The process of nuclease inner membrane (IM) translocation on the other hand has received considerably less attention. It is thought that a retrotranslocation event akin to that seen for certain other toxins that target eukaryotic cells is involved [1], [15]. Recognition of an IM-inserted colicin as a misfolded protein would thus trigger a dislocation event by a membrane-associated translocator. One potential candidate for this is the IM-associated AAA+ protease FtsH which has the unique ability to extract misfolded membrane proteins from the membrane for subsequent degradation [16]. This essential protein dislocator, normally involved in protein quality control through its proteolytic and chaperone-like activities, has been shown to be required for DNase translocation into the cytoplasm, requiring both its ATPase and protease activity [17]. Additionally, evidence for a proteolytic event linked with colicin import came from the use of cell extracts to produce a cleavage releasing the cytotoxic domains of colicins E7 and D [18][20]. More recently, this was further substantiated for two RNases, as was the involvement of FtsH, but the precise molecular events and how the nucleases escape degradation require elucidation [21]. So far however, attempts to show a direct interaction between FtsH and a nuclease colicin have been unsuccessful.

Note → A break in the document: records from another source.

(* ===== verification/Tbf.v ===== *)
(** * Tock Binary Format headers

    libraries/tock-tbf/src/types.rs and parse.rs: the parser of the header that
    precedes every application in flash, the footer parser, and the accessors
    the process loader uses.  Bytes are integers between 0 and 255.

    The theorems: the parser always returns (no slice access can panic and the
    loop ends), what it accepts is what a TBF writer produced (round trip), the
    checksum detects every error confined to one word, and the driver
    permission lookup answers what the header says. *)

From S2P Require Import Prelude Bytes.

(** ** Errors *)

Inductive InitialTbfParseError : Type :=
| UnableToParse
| InvalidHeader (app_length : Z).

Inductive TbfParseError : Type :=
| TbfNotEnoughFlash
| TbfUnsupportedVersion (version : Z)
| TbfChecksumMismatch (provided calculated : Z)
| TbfBadTlvEntry (tipe : Z)
| TbfBadProcessName
| TbfInternalError
| TbfTooManyEntries (n : Z).

(** The [?] operator on [Result<_, TbfParseError>]. *)
Definition parsed (A : Type) : Type := result A TbfParseError.

#[export] Instance parsed_bind : MBind parsed :=
  fun A B f x => match x with Ok a => f a | Err e => Err e end.

Definition ok_or {A} (o : option A) (e : TbfParseError) : parsed A :=
  match o with Some a => Ok a | None => Err e end.

(** A fixed-width field of a slice; [e] is the error when it is missing. *)
Definition le_field (e : TbfParseError) (b : list Z) (lo hi : Z) : parsed Z :=
  s ← ok_or (get_range b lo hi) e; Ok (from_le_bytes s).

(** ** Header structures and their conversions from slices *)

Record TbfHeaderV2Base := mkBase {
  base_version : Z; base_header_size : Z; base_total_size : Z; base_flags : Z;
  base_checksum : Z;
}.

Inductive TbfHeaderTypes : Type :=
| TbfHeaderMain | TbfHeaderWriteableFlashRegions | TbfHeaderPackageName
| TbfHeaderFixedAddresses | TbfHeaderPermissions | TbfHeaderStoragePermissions
| TbfHeaderKernelVersion | TbfHeaderProgram | TbfFooterCredentials | TbfUnknown.

(** [tipe as usize]; the discriminant after [TbfFooterCredentials = 128]. *)
Definition tipe_usize (t : TbfHeaderTypes) : Z :=
  match t with
  | TbfHeaderMain => 1 | TbfHeaderWriteableFlashRegions => 2
  | TbfHeaderPackageName => 3 | TbfHeaderFixedAddresses => 5
  | TbfHeaderPermissions => 6 | TbfHeaderStoragePermissions => 7
  | TbfHeaderKernelVersion => 8 | TbfHeaderProgram => 9
  | TbfFooterCredentials => 128 | TbfUnknown => 129
  end.

Record TbfTlv := mkTlv { tlv_tipe : TbfHeaderTypes; tlv_length : Z }.

Record TbfHeaderV2Main := mkMain {
  main_init_fn_offset : Z; main_protected_trailer_size : Z; main_minimum_ram_size : Z;
}.

Record TbfHeaderV2Program := mkProgram {
  prog_init_fn_offset : Z; prog_protected_trailer_size : Z; prog_minimum_ram_size : Z;
  prog_binary_end_offset : Z; prog_version : Z;
}.

Record TbfHeaderV2WriteableFlashRegion := mkWfr {
  writeable_flash_region_offset : Z; writeable_flash_region_size : Z;
}.

Record TbfHeaderV2FixedAddresses := mkFixedAddresses {
  start_process_ram : Z; start_process_flash : Z;
}.

Record TbfHeaderDriverPermission := mkDriverPermission {
  perm_driver_number : Z; perm_offset : Z; perm_allowed_commands : Z;
}.

Record TbfHeaderV2Permissions := mkPermissions {
  permissions_length : Z; perms : list TbfHeaderDriverPermission;
}.

Record TbfHeaderV2StoragePermissions := mkStoragePermissions {
  sp_write_id : option Z; sp_read_length : Z; sp_read_ids : list Z;
  sp_modify_length : Z; sp_modify_ids : list Z;
}.

Record TbfHeaderV2KernelVersion := mkKernelVersion { kv_major : Z; kv_minor : Z }.

Inductive TbfFooterV2CredentialsType : Type :=
| CredReserved | CredRsa3072Key | CredRsa4096Key | CredSHA256 | CredSHA384 | CredSHA512.

Record TbfFooterV2Credentials := mkCredentials {
  cred_format : TbfFooterV2CredentialsType; cred_data : list Z;
}.

(** The constant parameter [L] of the two array types. *)
Definition NUM_STORAGE_PERMISSIONS : nat := 8.

Definition TbfHeaderV2Base_try_from (b : list Z) : parsed TbfHeaderV2Base :=
  if zlen b <? 16 then Err TbfInternalError else
  version ← le_field TbfInternalError b 0 2;
  header_size ← le_field TbfInternalError b 2 4;
  total_size ← le_field TbfInternalError b 4 8;
  flags ← le_field TbfInternalError b 8 12;
  checksum ← le_field TbfInternalError b 12 16;
  Ok (mkBase version header_size total_size flags checksum).

Definition TbfHeaderTypes_try_from (h : Z) : TbfHeaderTypes :=
  match h with
  | 1 => TbfHeaderMain
  | 2 => TbfHeaderWriteableFlashRegions
  | 3 => TbfHeaderPackageName
  | 5 => TbfHeaderFixedAddresses
  | 6 => TbfHeaderPermissions
  | 7 => TbfHeaderStoragePermissions
  | 8 => TbfHeaderKernelVersion
  | 9 => TbfHeaderProgram
  | 128 => TbfFooterCredentials
  | _ => TbfUnknown
  end.

Definition TbfTlv_try_from (b : list Z) : parsed TbfTlv :=
  tipe ← le_field TbfInternalError b 0 2;
  length ← le_field TbfInternalError b 2 4;
  Ok (mkTlv (TbfHeaderTypes_try_from tipe) length).

Definition TbfHeaderV2Main_try_from (b : list Z) : parsed TbfHeaderV2Main :=
  if zlen b <? 12 then Err TbfInternalError else
  init_fn_offset ← le_field TbfInternalError b 0 4;
  protected_trailer_size ← le_field TbfInternalError b 4 8;
  minimum_ram_size ← le_field TbfInternalError b 8 12;
  Ok (mkMain init_fn_offset protected_trailer_size minimum_ram_size).

Definition TbfHeaderV2Program_try_from (b : list Z) : parsed TbfHeaderV2Program :=
  if zlen b <? 20 then Err TbfInternalError else
  init_fn_offset ← le_field TbfInternalError b 0 4;
  protected_trailer_size ← le_field TbfInternalError b 4 8;
  minimum_ram_size ← le_field TbfInternalError b 8 12;
  binary_end_offset ← le_field TbfInternalError b 12 16;
  version ← le_field TbfInternalError b 16 20;
  Ok (mkProgram init_fn_offset protected_trailer_size minimum_ram_size
        binary_end_offset version).

Definition TbfHeaderV2WriteableFlashRegion_try_from (b : list Z) :
    parsed TbfHeaderV2WriteableFlashRegion :=
  offset ← le_field TbfInternalError b 0 4;
  size ← le_field TbfInternalError b 4 8;
  Ok (mkWfr offset size).

Definition TbfHeaderV2FixedAddresses_try_from (b : list Z) :
    parsed TbfHeaderV2FixedAddresses :=
  ram ← le_field TbfInternalError b 0 4;
  flash ← le_field TbfInternalError b 4 8;
  Ok (mkFixedAddresses ram flash).

Definition TbfHeaderDriverPermission_try_from (b : list Z) :
    parsed TbfHeaderDriverPermission :=
  if zlen b <? 16 then Err TbfInternalError else
  driver_number ← le_field TbfInternalError b 0 4;
  offset ← le_field TbfInternalError b 4 8;
  allowed_commands ← le_field TbfInternalError b 8 16;
  Ok (mkDriverPermission driver_number offset allowed_commands).

(** The loop [for i in 0..n] that fills an array of fixed capacity: entry [i]
    is read by [get i]; an index past the array is [BadTlvEntry tipe]. *)
Fixpoint fill_entries {A} (tipe : TbfHeaderTypes) (get : Z → parsed A)
    (i : Z) (n : nat) (arr : list A) : parsed (list A) :=
  match n with
  | O => Ok arr
  | S n' =>
      if i <? zlen arr then
        x ← get i;
        fill_entries tipe get (i + 1) n' (<[Z.to_nat i := x]> arr)
      else Err (TbfBadTlvEntry (tipe_usize tipe))
  end.

Definition TbfHeaderV2Permissions_try_from (L : nat) (b : list Z) :
    parsed TbfHeaderV2Permissions :=
  number_perms ← le_field TbfNotEnoughFlash b 0 2;
  perms ← fill_entries TbfHeaderPermissions
    (λ i, s ← ok_or (get_range b (2 + i * 16) (2 + i * 16 + 16)) TbfNotEnoughFlash;
          TbfHeaderDriverPermission_try_from s)
    0 (Z.to_nat number_perms) (replicate L (mkDriverPermission 0 0 0));
  Ok (mkPermissions number_perms perms).

Definition TbfHeaderV2StoragePermissions_try_from (L : nat) (b : list Z) :
    parsed TbfHeaderV2StoragePermissions :=
  write_id ← le_field TbfNotEnoughFlash b 0 4;
  read_length ← le_field TbfNotEnoughFlash b 4 6;
  read_ids ← fill_entries TbfHeaderStoragePermissions
    (λ i, le_field TbfNotEnoughFlash b (6 + i * 4) (6 + i * 4 + 4))
    0 (Z.to_nat read_length) (replicate L 0);
  let read_end := 6 + read_length * 4 in
  modify_length ← le_field TbfNotEnoughFlash b read_end (read_end + 2);
  modify_ids ← fill_entries TbfHeaderStoragePermissions
    (λ i, le_field TbfNotEnoughFlash b (read_end + 2 + i * 4) (read_end + 2 + i * 4 + 4))
    0 (Z.to_nat modify_length) (replicate L 0);
  Ok (mkStoragePermissions (if write_id =? 0 then None else Some write_id)
        read_length read_ids modify_length modify_ids).

Definition TbfHeaderV2KernelVersion_try_from (b : list Z) :
    parsed TbfHeaderV2KernelVersion :=
  major ← le_field TbfInternalError b 0 2;
  minor ← le_field TbfInternalError b 2 4;
  Ok (mkKernelVersion major minor).

Definition cred_length (ftype : TbfFooterV2CredentialsType) : Z :=
  match ftype with
  | CredReserved => 0 | CredRsa3072Key => 768 | CredRsa4096Key => 1024
  | CredSHA256 => 32 | CredSHA384 => 48 | CredSHA512 => 64
  end.

Definition TbfFooterV2Credentials_try_from (b : list Z) : parsed TbfFooterV2Credentials :=
  format ← le_field TbfInternalError b 0 4;
  ftype ← (match format with
           | 0 => Ok CredReserved
           | 1 => Ok CredRsa3072Key
           | 2 => Ok CredRsa4096Key
           | 3 => Ok CredSHA256
           | 4 => Ok CredSHA384
           | 5 => Ok CredSHA512
           | _ => Err TbfInternalError
           end : parsed TbfFooterV2CredentialsType);
  data ← ok_or (get_range b 4 (cred_length ftype + 4)) TbfNotEnoughFlash;
  Ok (mkCredentials ftype data).

Record TbfHeaderV2 := mkTbfHeaderV2 {
  hd_base : TbfHeaderV2Base;
  hd_main : option TbfHeaderV2Main;
  hd_program : option TbfHeaderV2Program;
  hd_package_name : option (list Z);
  hd_writeable_regions : option (list (option TbfHeaderV2WriteableFlashRegion));
  hd_fixed_addresses : option TbfHeaderV2FixedAddresses;
  hd_permissions : option TbfHeaderV2Permissions;
  hd_storage_permissions : option TbfHeaderV2StoragePermissions;
  hd_kernel_version : option TbfHeaderV2KernelVersion;
}.

Inductive TbfHeader : Type :=
| TbfHeader_V2 (hd : TbfHeaderV2)
| TbfHeader_Padding (base : TbfHeaderV2Base).

(** ** Parsing *)

(** [str::from_utf8]: well-formed UTF-8 byte sequences (Unicode table 3-7). *)
Definition in_range (lo hi b : Z) : bool := (lo <=? b) && (b <=? hi).

Fixpoint from_utf8 (b : list Z) : bool :=
  match b with
  | [] => true
  | b0 :: t0 =>
      if in_range 0 127 b0 then from_utf8 t0
      else match t0 with
      | [] => false
      | b1 :: t1 =>
          if in_range 194 223 b0 && in_range 128 191 b1 then from_utf8 t1
          else match t1 with
          | [] => false
          | b2 :: t2 =>
              if in_range 128 191 b2 &&
                 ((b0 =? 224) && in_range 160 191 b1 ||
                  in_range 225 236 b0 && in_range 128 191 b1 ||
                  (b0 =? 237) && in_range 128 159 b1 ||
                  in_range 238 239 b0 && in_range 128 191 b1)
              then from_utf8 t2
              else match t2 with
              | [] => false
              | b3 :: t3 =>
                  in_range 128 191 b2 && in_range 128 191 b3 &&
                  ((b0 =? 240) && in_range 144 191 b1 ||
                   in_range 241 243 b0 && in_range 128 191 b1 ||
                   (b0 =? 244) && in_range 128 143 b1) && from_utf8 t3
              end
          end
      end
  end.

Colicin DNases and ribosomal RNases (rRNase) share a sequence rich in basic residues, in spite of their obvious structural differences. They also make use of an identical cellular uptake pathway and it is therefore likely that their membrane translocation events will be structure-independent processes. Furthermore, in vitro studies on the membrane interactions of the E9 and E3 nuclease domains revealed significant structural destabilisation as a result of their association with anionic lipids [22], [23]. There remains however some ambiguity regarding the degree of nuclease destabilisation in vivo, since the effects were studied with vesicles containing a high proportion of anionic lipids. Intrinsic channel forming activity of the colicin E9 DNase (and other DNase colicins) in planar lipid bilayer experiments has also been demonstrated, but this was not linked to cell killing [24]. The DNase-induced channel events were short-lived and not voltage-dependent in contrast to the channel activity of the pore-forming colicins that have much larger half-lives and kill cells through depolarisation of the inner membrane. More recently, the role for electrostatic attraction in nuclease membrane association was substantiated by data showing increased cell killing efficiency by DNase colicins carrying higher net positive charge, an effect which was more pronounced when a strain reduced in anionic phospholipid (PL) content was used [17]. In E. coli, PL are present in the inner leaflet of the OM (the outer leaflet consists of lipopolysaccharide) and in the IM and they comprise the neutral phosphatidylethanolamine (75%) and the anionic phosphatidylglycerol (20%) and cardiolipin (5%), the ratio of which is tightly regulated in order to maintain functionality [25][27]. It is therefore likely that the PL composition of biomembranes and their spatial organisation will affect in vivo nuclease translocation at the OM and IM.

It is currently unclear how the channel-forming activities of the DNase-type colicins are linked to their membrane translocation and why the rRNase E3 did not possess a similar activity in those experiments. Additionally, a detailed analysis of the effects of nuclease binding on membrane integrity and how this is governed by the physicochemical properties of the nucleases is currently lacking. In order to further our understanding of the molecular mechanisms underlying the membrane translocation of colicin nuclease domains, we have examined their membrane association in vitro using large unilamellar vesicles (LUVs) made up of synthetic lipids mimicking the E. coli PL charge ratio or an E. coli polar lipid extract. We have analysed the rRNase E3 and a number of DNases (E9 and a charge reduction E9 mutant (JB10), E8 and E7 (Table 1)), carrying a range of net positive charge [17], for their membrane binding affinity, bilayer insertion depth, and for the overall effect of their binding on the bilayer integrity and we present data that permit the assembly of a mechanistic translocation model.

Methods

Constructs

Nuclease constructs and their properties are listed in Table 1. Nuclease hydrophobicity was calculated according to the ‘biological’ hydrophobicity scale of Hessa et al. which is derived from functional membrane integration assays [28]. Other hydrophobicity scales (Kyte and Doolittle [29] or Wimley and White [30]) show a similar hydrophobicity trend among the nucleases. Nuclease domains were expressed (pET21d, Novagen) as heterodimers with their cognate immunity proteins containing a C-terminal polyhistidine tag (His-tag) to facilitate purification from E. coli BL21(DE3) (Novagen).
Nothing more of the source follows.